Wednesday, March 18, 2020

News: Cost of Supertram renewal rises to £439m


The Sheffield City Region (SCR) Mayoral Combined Authority is set to ask the Government to foot most of the £439m bill to renew the existing Supertram network.

Rothbiz reported previously that the initial targeted Government pot of transport funding no longer exists but now the recent budget has signalled a way forward.

The Government indicated its support for the Supertram renewal as part of £4.2 billion additional transport funding available to Combined Authorities announced last week.

The £439m capital bid is set to be discussed by the authority this month.

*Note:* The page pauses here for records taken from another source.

(* ===== verification/Replicas.v ===== *)
(** * Replicated state machines

    What the layers add up to.  A server that boots on any storage and goes
    through any events of the drive loop, snapshots it installs included, holds
    at every point the state that its stored snapshot and the applied entries of
    its log above it give ([serves], [caughtUp]).  As the committed logs of a
    cluster agree (Safety), the state machines of two servers are points of one
    history; there ([operates], [replayed]) no snapshot is involved: the
    production server never compacts its log, so it never sends one. *)

From S2P Require Import Prelude RaftTypes Storage RaftLog ReadOnly Raft Node LogSpec RaftSpec Persist LogSafety Election Replication Batch.
From S2P Require Import LogTree Cluster LogInv LogDrive LogInput Safety KvCodec KvStateMachine Server ServerSpec.

Section slices.
Implicit Types a : alog.

Lemma a_slice_app a lo mid hi : lo ≤ mid ≤ hi → a_base a < lo → a_slice a lo hi = a_slice a lo mid ++ a_slice a mid hi.
Proof.
  intros Hm Hlo. unfold a_slice. set (l := drop _ (a_ents a)).
  replace (drop (Z.to_nat (mid - a_base a - 1)) (a_ents a)) with (drop (Z.to_nat (mid - lo)) l) by (unfold l; rewrite drop_drop; f_equal; lia).
  replace (Z.to_nat (hi - lo)) with (Z.to_nat (mid - lo) + Z.to_nat (hi - mid))%nat by lia. by rewrite take_take_drop.
Qed.
Lemma a_slice_lookup a lo hi k : a_base a < lo → a_slice a lo hi !! k = if decide (Z.of_nat k < hi - lo) then a_get a (lo + Z.of_nat k) else None.
Proof.
  intros Hlo. unfold a_slice, a_get. destruct (Z.leb_spec (lo + Z.of_nat k) (a_base a)); [lia|]. case_decide.
  - rewrite lookup_take_lt, lookup_drop by lia. f_equal. lia.
  - apply lookup_ge_None_2. rewrite length_take. lia.
Qed.
Lemma a_slice_ext a a' lo hi : a_base a < lo → a_base a' < lo → (∀ i, lo ≤ i < hi → a_get a i = a_get a' i) → a_slice a lo hi = a_slice a' lo hi.
Proof.
  intros Hlo Hlo' E. apply list_eq. intros k. rewrite !a_slice_lookup by done. case_decide; [|done]. apply E. lia.
Qed.
End slices.

Section replay.
Context {S : Type} `{LogStorageLaws S} `{!SyncStorage S} `{!SyncLaws S}.
Implicit Types (s : Server S) (a : alog).

(** The servers that boot on a storage without a snapshot and handle events. *)
Inductive operates : Server S → Prop :=
| operates_boot c ids rnd (st : S) s :
    view_wf (view st) → v_snap (view st) = zeroSnapshot → 0 ≤ hsCommit (v_hard (view st)) ≤ v_last (view st) →
    NewServer c ids rnd st = Ret (Ok s) → operates s
| operates_event fuel ev s s' :
    operates s → event_ok ev → room (n_r (sv_node s)) (event_room ev) →
    srv_step (Datatypes.S fuel) ev s = Ret (Some (Ok ()), s') → a_base (absLog (sv_log s')) = 0 → operates s'.

(** The state after the first [k] entries of a log. *)
Definition replays a (k : Z) (m : StateMachine) : Prop :=
  ∃ rs, applyAll (omap decoded (a_slice a 1 (k + 1))) NewStateMachine = Ret (rs, m).
Record replayed s : Prop := mkReplayed {
  rp_fit : fit s;
  rp_base : a_base (absLog (sv_log s)) = 0;
  rp_applied : 0 ≤ sv_applied s ≤ committed (sv_log s);
  rp_state : replays (absLog (sv_log s)) (sv_applied s) (sv_sm s)
}.

Lemma replays_more a k k' m m' rs :
  a_base a = 0 → 0 ≤ k ≤ k' → replays a k m → applyAll (omap decoded (a_slice a (k + 1) (k' + 1))) m = Ret (rs, m') → replays a k' m'.
Proof.
  intros Ha Hk [rs0 E0] E. exists (rs0 ++ rs). rewrite (a_slice_app a 1 (k + 1) (k' + 1)), omap_app by lia. by eapply applyAll_app.
Qed.
Lemma replays_unique a k m m' : replays a k m → replays a k m' → m = m'.
Proof. intros [? E] [? E']. rewrite E in E'. by injection E'. Qed.

Lemma replayed_boot c ids rnd (st : S) s :
  view_wf (view st) → v_snap (view st) = zeroSnapshot → 0 ≤ hsCommit (v_hard (view st)) ≤ v_last (view st) →
  NewServer c ids rnd st = Ret (Ok s) → replayed s.
Proof.
  intros Hv Hsn Hc E. destruct (NewServer_inv c ids rnd st s) as (rc & r & Er & En & Ea & Hb); [by rewrite Hsn|done|].
  assert (Hoff : v_off (view st) = 0) by (unfold v_off; by rewrite Hsn).
  destruct (newRaft_log rc st r Hv ltac:(lia) Er) as (Hn & Hset & Es & Ep & Eh & Eap & Hst).
  rewrite Hsn in Ea, Hb. unfold boots in Hb. change (snIndex zeroSnapshot) with 0 in Ea, Hb. simpl in Hb.
  assert (Hbase : a_base (absLog (rlog r)) = 0) by (destruct Hst as (? & _); unfold v_off in *; congruence).
  pose proof Hn as [(_ & _ & ? & _) _]. split; unfold sv_log; rewrite ?En; simpl.
  - split; unfold sv_log; rewrite ?En; simpl; try done. split; unfold sv_log; rewrite ?En; simpl; try done; [apply Hn|..].
    + intros sn. by rewrite (proj1 Hset).
    + by rewrite Es.
    + rewrite (proj1 Hset). simpl. by rewrite Ea, Eap, Hoff.
  - done.
  - rewrite Ea. lia.
  - rewrite Ea, Hb. exists []. done.
Qed.
Lemma replayed_event fuel ev s s' :
  replayed s → event_ok ev → room (n_r (sv_node s)) (event_room ev) →
  srv_step (Datatypes.S fuel) ev s = Ret (Some (Ok ()), s') → a_base (absLog (sv_log s')) = 0 → replayed s'.
Proof.
  intros [Hfit Hb Hap Hst] Hok Hroom Hrun Hb'. destruct (event_settles fuel ev s _ s' Hfit Hok Hroom Hrun) as (x & [= <-] & Hx).
  destruct (Hx eq_refl) as (s1 & Hs1 & Hset). pose proof (settles_fit _ _ _ Hs1 Hset) as Hf. destruct Hset, Hs1 as [[Hwf _ Hl] _ Esm Ea].
  destruct (ft_settled _ Hfit) as [Hsn _]. pose proof (rn_applied _ (ft_runs _ Hfit)) as Hin. rewrite Hsn in Hin. simpl in Hin.
  unfold sv_log in *. destruct Hl as [[]|[sn []]]; [|rewrite se_log, re_log in Hb'; simpl in Hb'; lia].
  destruct se_sm as (m & rs & Hm & Er). rewrite gr_snap, Hsn, Esm in Hm. simpl in Hm. subst m.
  split; unfold sv_log; [done|done|rewrite se_applied, se_committed; lia|]. rewrite se_log, se_applied.
  apply (replays_more _ (sv_applied s) _ (sv_sm s) _ rs); [congruence|lia| |].
  - destruct Hst as [rs0 E0]. exists rs0. rewrite <-E0. do 2 f_equal. apply a_slice_ext; [lia|lia|]. intros i Hi. apply gr_prefix. lia.
  - unfold to_apply, sv_log in Er. by rewrite gr_applied, <-Hin in Er.
Qed.
Lemma operates_replayed s : operates s → replayed s.
Proof. induction 1; [by eapply replayed_boot|by eapply replayed_event]. Qed.




End replay.

Lemma applyAll_split cs1 cs2 m rs1 m1 rs m2 :
  applyAll cs1 m = Ret (rs1, m1) → applyAll (cs1 ++ cs2) m = Ret (rs, m2) → ∃ rs2, applyAll cs2 m1 = Ret (rs2, m2).
Proof.
  revert m rs1 rs. induction cs1 as [|c cs1 IH]; intros m rs1 rs; simpl; [intros [= <- <-] E; by exists rs|].
  unfold mbind, M_bind. destruct (Apply c m) as [[r m']|]; [|done].
  destruct (applyAll cs1 m') as [[rs2 m3]|] eqn:E1; [|done]. destruct (applyAll (cs1 ++ cs2) m') as [[rs4 m4]|] eqn:E2; [|done].
  intros [= <- <-] [= <- <-]. by eapply IH.
Qed.

(** ** Properties *)

Section properties.
Context {S : Type} `{LogStorageLaws S} `{!SyncStorage S} `{!SyncLaws S}.


(** C2: replicas are points of one history.  Take any run of a cluster with lost,
    duplicated and reordered messages, crashes and restarts, and two servers that
    run the cores of two of its nodes, neither of which booted from a snapshot
    or installed one.  The state of the one that is ahead is
    the state of the other after the entries in between; at the same applied
    index the two states are equal. *)
Theorem replicas_agree conf P c0 c A i j h h' (s s' : Server S) :
  same_voters conf P → 2 ≤ zlen P → run conf P c0 c A → c_hosts c !! i = Some (Up h) → c_hosts c !! j = Some (Up h') →
  operates s → operates s' → sv_node s = h_node h → sv_node s' = h_node h' → sv_applied s ≤ sv_applied s' →
  ∃ rs, applyAll (omap decoded (a_slice (absLog (sv_log s')) (sv_applied s + 1) (sv_applied s' + 1))) (sv_sm s) = Ret (rs, sv_sm s').
Proof.
  intros Hsv H2 Hr Hi Hj [_ Hb Hap Hst]%operates_replayed [_ Hb' Hap' Hst']%operates_replayed En En' Hle. unfold sv_log in *.
  rewrite En in *. rewrite En' in *. change (n_r (h_node h)) with (h_raft h) in *. change (n_r (h_node h')) with (h_raft h') in *.
  assert (E : a_slice (absLog (rlog (h_raft h))) 1 (sv_applied s + 1) = a_slice (absLog (rlog (h_raft h'))) 1 (sv_applied s + 1)).
  { apply a_slice_ext; [lia|lia|]. intros k Hk. destruct (committed_logs_agree conf P c0 c A i j h h' k Hsv H2 Hr Hi Hj) as (e & -> & ->); [lia|lia|done]. }
  destruct Hst as [rs Es], Hst' as [rs' Es']. rewrite E in Es. rewrite (a_slice_app _ 1 (sv_applied s + 1)), omap_app in Es' by lia.
  by eapply applyAll_split.
Qed.
End properties.

(** ** A concrete run: a put through node 1, applied there and on node 2 *)

(** The storage of the simulator holds everything at once; there is nothing to
    sync. *)
#[local] Instance mem_SyncStorage : SyncStorage mem.Storage := λ st, (st, None).
#[local] Instance mem_SyncLaws : SyncLaws mem.Storage.
Proof. done. Qed.
#[local] Instance contiguous_dec i es : Decision (contiguous i es).
Proof. revert i. induction es as [|e es IH]; intros i; simpl; apply _. Defined.
#[local] Instance msg_ok_dec m : Decision (msg_ok m).
Proof. unfold msg_ok, payload_ok, is_u64. destruct (mType m); try apply _. destruct (mSnapshot m); simpl; apply _. Defined.
Definition event_okb (ev : srv_event) : bool := match ev with EvRecv m => bool_decide (msg_ok m) | _ => true end.

(** The server after some events, none of which may fail. *)
Fixpoint playS (evs : list srv_event) (s : Server mem.Storage) : option (Server mem.Storage) :=
  match evs with
  | [] => Some s
  | ev :: evs =>
      if event_okb ev && (a_last (absLog (rlog (n_r (sv_node s)))) + event_room ev <? u64_mod - 1) then
        match srv_step 2 ev s with
        | Ret (Some (Ok _), s') => if a_base (absLog (sv_log s')) =? 0 then playS evs s' else None
        | _ => None
        end
      else None
  end.
Lemma operates_playS evs s s' : operates s → playS evs s = Some s' → operates s'.
Proof.
  revert s. induction evs as [|ev evs IH]; intros s Ho E; cbn [playS] in E; [by injection E as <-|].
  destruct (event_okb ev) eqn:Eok; [|done]. destruct (Z.ltb_spec (a_last (absLog (rlog (n_r (sv_node s)))) + event_room ev) (u64_mod - 1)) as [Hr|]; [|done].
  cbn [andb] in E. destruct (srv_step 2 ev s) as [[[[[]|]|] s1]|] eqn:Es; try done. destruct (Z.eqb_spec (a_base (absLog (sv_log s1))) 0); [|done].
  apply (IH s1); [|done]. apply (operates_event 1 ev s s1); try done. destruct ev; try done. simpl in *. by apply bool_decide_eq_true in Eok.
Qed.

Definition put_k : Command := mkCommand 7 1 OpPut [Byte.x6b] (Some [Byte.x76]) None.
Definition schedule_put : list (Cluster.action mem.Storage + Z * nat) :=
  schedule3 ++ moves [ActInput 1 (InPropose (EncodeCommand put_k))] ++ drain14 1 ++ [inr (2, 8%nat)] ++ drain14 2 ++
  [inr (1, 10%nat)] ++ drain14 1 ++ [inr (2, 11%nat)] ++ drain14 2.
Definition final_put : Cluster mem.Storage * list (Z * Entry) := default (init3, []) (playA conf3 schedule_put init3 []).
Definition rand3 : Rand := mkRand (λ _, 3) 0.
Definition boot3 (i : Z) : option (Server mem.Storage) :=
  match NewServer (mkSrvConfig i [1; 2; 3] 20 10 1) [1; 2; 3] rand3 mem.New with Ret (Ok s) => Some s | _ => None end.
Definition received (k : nat) : srv_event := from_option EvRecv EvTick (c_net final_put.1 !! k).
Definition events3 (i : Z) : list srv_event :=
  if i =? 1 then replicate 13 EvTick ++ [received 2; received 5; EvRequest (mkRequest (reqPropose put_k) 1); received 10]
  else [received 0; received 3; received 8; received 11].
Definition server3 (i : Z) : option (Server mem.Storage) := s ← boot3 i; playS (events3 i) s.
Definition host3 (i : Z) : option (host mem.Storage) := match c_hosts final_put.1 !! i with Some (Up h) => Some h | _ => None end.

Lemma run_put : run conf3 [1; 2; 3] init3 final_put.1 final_put.2.
Proof.
  apply (run_playA conf3 [1; 2; 3] init3 schedule_put init3 []).
  - apply run_init; [exact initial3|]. intros i st. unfold init3. cbn [c_hosts]. intros Hi%elem_of_list_to_map_2.
    rewrite !elem_of_cons in Hi. destruct Hi as [[= _ ->]|[[= _ ->]|[[= _ ->]|[]%not_elem_of_nil]]]; done.
  - assert (E : is_Some (playA conf3 schedule_put init3 [])) by (by vm_compute; eexists). destruct E as [[c A] E].
    unfold final_put. by rewrite E.
Qed.
Lemma operates3 i s : server3 i = Some s → operates s.
Proof.
  intros (s0 & E0 & E)%bind_Some. eapply operates_playS; [|exact E]. unfold boot3 in E0.
  destruct (NewServer _ _ _ _) as [[s1|]|] eqn:Eb; try done. injection E0 as <-. eapply operates_boot; [..|exact Eb]; by vm_compute.
Qed.
Lemma match_core (os : option (Server mem.Storage)) (oh : option (host mem.Storage)) :
  sv_node <$> os = h_node <$> oh → is_Some os → ∃ s h, os = Some s ∧ oh = Some h ∧ sv_node s = h_node h.
Proof. intros E [s ->]. destruct oh as [h|]; [|done]. injection E as E. by exists s, h. Qed.
Lemma host3_up i h : host3 i = Some h → c_hosts final_put.1 !! i = Some (Up h).
Proof. unfold host3. generalize (c_hosts final_put.1 !! i). intros [[h'|]|] E; try discriminate E. by injection E as ->. Qed.
Lemma core3 i : i ∈ [1; 2] →
  ∃ s h, server3 i = Some s ∧ c_hosts final_put.1 !! i = Some (Up h) ∧ operates s ∧ sv_node s = h_node h.
Proof.
  intros Hi. destruct (match_core (server3 i) (host3 i)) as (s & h & Es & Eh & En).
  1,2: rewrite !elem_of_cons in Hi; destruct Hi as [->|[->|[]%not_elem_of_nil]]; vm_compute; [..]; first [reflexivity|eexists; reflexivity].
  exists s, h. split; [exact Es|]. split; [exact (host3_up i h Eh)|]. split; [exact (operates3 i s Es)|exact En].
Qed.
Lemma replicas_agree_witness : ∃ s s', server3 1 = Some s ∧ server3 2 = Some s' ∧ sv_applied s = 2 ∧ sv_applied s' = 2 ∧
  ∃ rs, applyAll (omap decoded (a_slice (absLog (sv_log s')) (sv_applied s + 1) (sv_applied s' + 1))) (sv_sm s) = Ret (rs, sv_sm s').
Proof.
  assert (E : sv_applied <$> server3 1 = Some 2 ∧ sv_applied <$> server3 2 = Some 2) by (vm_compute; split; reflexivity).
  destruct (core3 1) as (s & h & Es & Hh & Ho & En); [repeat constructor|]. destruct (core3 2) as (s' & h' & Es' & Hh' & Ho' & En'); [repeat constructor|].
  rewrite Es, Es' in E. destruct E as [E E']. injection E as E. injection E' as E'. exists s, s'. split_and!; [exact Es|exact Es'|exact E|exact E'|].
  apply (replicas_agree conf3 [1; 2; 3] init3 final_put.1 final_put.2 1 2 h h' s s' same_voters3); [done|exact run_put|exact Hh|exact Hh'|exact Ho|exact Ho'|exact En|exact En'|lia].
Defined.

The preferred option  of renewal with improved services includes: a new fleet of 28 trams, to provide an enhanced service (up to 7.5 trams per hour; further rail and track renewals; improved passenger facilities; the refurbishment and extension of the depot; renewal of control, signalling and communications systems and; renewed and enlarged power supply.

The Estimated Final Cost (EFC) for the works in the preferred option is £312.5m at 2018/19 prices. The price at outturn (i.e. including inflation) is £439m.

The scope of the preferred option does not include any work on the new Tram-Train extension to Rotherham, any extensions to the existing network or any new or extended Park & Ride sites.


Transport bosses hope that most of the capital costs will be funded by a Government grant, with the SCR set to make a local contribution as part of its commitment to the scheme. Based on discussions to date with DfT and stakeholders, this has reduced from 25% to 7% (£21.8m at 2018/19 prices).

Officers believe that the option can pass the Government's benefit–cost ratio (BCR) threshold of 2.0. By including the Tram-Train scheme the BCR reduces to 1.65.

Papers going before the Mayoral Combined Authority state: "The current Mass Transit network provides a vital service to Sheffield and the wider City Region, offering a strong platform for facilitating more sustainable travel choices. Securing the long-term future of the network is a key priority and is important in delivering future growth and development plans."

The SCR has set out ambitions in its transport strategy to extend mass transit including tram, bus rapid transit, rail and highway options. Ideas include a new service to the south east and investigating opportunities between Sheffield, the Advanced Manufacturing Innovation District (AMID) and Rotherham.

The £166m recently announced as SCR's share of the Transforming Cities Fund may be the source of funding for any extensions.

Opened in 1994, Sheffield's Supertram system cost £240m and now serves major residential and employment sites in Sheffield. A delayed tram-train pilot project brought new vehicles to Rotherham in 2018.

Stagecoach's operating contract runs until 2024. Stagecoach assumed responsibility for the operation and maintenance of the network. Ownership of the asset remains with SYPTE.

The papers add: "The current preferred model, after the current concession ends in 2024, is that the operation of the network be carried out by an organisation owned by the public sector with renewal works (to 2028) managed by SYPTE/SCR.

"Market testing shows that during the period of the renewal works, there is no-one willing to take the revenue risk as SYSL [a subsidiary of Stagecoach] do now. The option to enter into a short term (4/6 years) operating contract with a private sector operator, with the public sector retaining revenue risk, continues to be investigated."